Ripetere il processo di diluizione fino alla colonna 10 che conterrà 40 microlitri di soluzione peptidica ad una diluizione da 1 a 512 della concentrazione della colonna 1. Una volta fatto, rimuovere 20 microlitri di soluzione peptidica dalla colonna 10 e scartarla. Trasferire la sottocoltura di C.albicans in una provetta da centrifuga da 15 millilitri e centrifugare a 3.900 g per 3 minuti a temperatura ambiente.
Rimuovere il surnatante mediante pipettaggio o decantazione. Risospendere il pellet con 1 millilitro di tampone fosfato di sodio da 2 millimolari e trasferire la sospensione in una provetta da centrifuga da 1,7 millilitri. Pellettare le celle centrifugando e scartare il surnatante.

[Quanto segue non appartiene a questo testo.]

(* ===== verification/ReqTabSpec.v ===== *)
(** * The request table: what its clients can rely on

    Theorems over every sequence of operations on a fresh table: request ids
    are never reissued, each is captured at most once, every completion owner
    and every continuation is handed back exactly once, dead keys stay dead,
    admission fails only for the reasons it names, and draining ends with
    nothing live. *)

From S2P Require Import Prelude Ids Slots Control Messages ReqTab ReqTabInv.

Section Views.
Context {S C : Type} `{CompletionSink S}.
Abbreviation table := (RequestTable S C).
Implicit Types (t : table) (l : LiveApplication S) (o : OccupiedControl C).

(** The generation a slot has reached in session [epoch], and whether its
    current request id can still be captured. *)
Definition app_view (epoch : Z) (st : ApplicationSlotState S) : Z * bool :=
  match st with
  | AppPristine => (0, false)
  | AppFree _ g | AppRetired g => (g, false)
  | AppTerminalizing _ _ e id => (if e =? epoch then ReqId_generation id else 0, false)
  | AppLive l => (ReqId_generation (lv_req_id l), capturable (lv_wire_state l))
  end.

Definition ctl_view (epoch : Z) (st : ControlSlotState C) : Z * bool :=
  match st with
  | CtlPristine => (0, false)
  | CtlAvailable g | CtlRetired g => (g, false)
  | CtlTerminalizing _ _ _ e id _ => (if e =? epoch then ReqId_generation id else 0, false)
  | CtlOccupied o => (ReqId_generation (oc_req_id o), capturable (oc_wire_state o))
  end.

Ancora una volta, risospendere il pellet in 1 millilitro di tampone fosfato di sodio 2-millimolare e lavare altre 2 volte per lasciare le cellule lavate in 1 millilitro di tampone fosfato di sodio. Determinare la densità cellulare della sospensione cellulare lavata e diluire la sospensione a 5 volte 10 alla 5a cella per millilitro in un tampone fosfato di sodio 2 millimolare. Prendere la sospensione diluita di cellule di C.albicans e aggiungere 20 microlitri alle colonne da 1 a 10 e alla colonna 12 di ciascuna riga, quindi aggiungere 20 microlitri di tampone fosfato di sodio 2-millimolare alla colonna 11.
Coprire la piastra 1 e posizionarla in un'incubatrice a 30 gradi Celsius per 30 minuti. Preparare una nuova piastra di coltura a 96 pozzetti per quantificare la vitalità aggiungendo 100 microlitri di YPD a tutti i pozzetti della piastra numero 2, quindi aggiungere 100 microlitri di tampone fosfato di sodio 2-millimolare a tutti i pozzetti della piastra 2. Per diluire i campioni nella piastra 1, recuperare la piastra 1 dall'incubatore e aggiungere 280 microlitri di tampone fosfato di sodio 1-millimolare in ciascun pozzetto.
Dopo aver mescolato bene il contenuto con una pipetta, trasferire 8 microlitri dalla piastra 1 al pozzetto corrispondente della piastra 2. Una volta fatto, posizionare la piastra coperta 2 su uno scuotitore a micropiastre a 350 giri / min per 17 ore a 30 gradi Celsius. Mescolare tutti i pozzetti nella piastra 2 mediante pipettaggio su e giù, assicurandosi che tutte le celle siano risospese.
Ottenere letture di densità ottica a una lunghezza d'onda di 600 nanometri per ciascun pozzetto nella piastra 2 utilizzando un lettore di piastre di assorbanza. Tracciare la riduzione della vitalità in funzione della concentrazione del peptide per calcolare la percentuale di inibizione della crescita e determinare l'effetto dei peptidi sulla crescita di C.albicans. Dopo aver incubato i peptidi con le cellule di C.albicans, l'attività antifungina è stata quantificata utilizzando le unità formanti colonie, o metodo di conteggio CFU e il protocollo descritto che incorpora misure di densità ottica.
I dati che utilizzano le letture della densità ottica erano altamente riproducibili come indicato dalle piccole deviazioni standard delle repliche. Nell'eseguire questo protocollo, mantenere le cellule di Candida albicans nella forma di lievito incubando le cellule a 30 gradi Celsius poiché le misurazioni della densità ottica non sono affidabili nelle cellule ifali. L'efficienza di questo metodo ha permesso ai ricercatori di eseguire studi tripli sull'attività peptidica testando un numero maggiore di peptidi e concentrazioni di peptidi.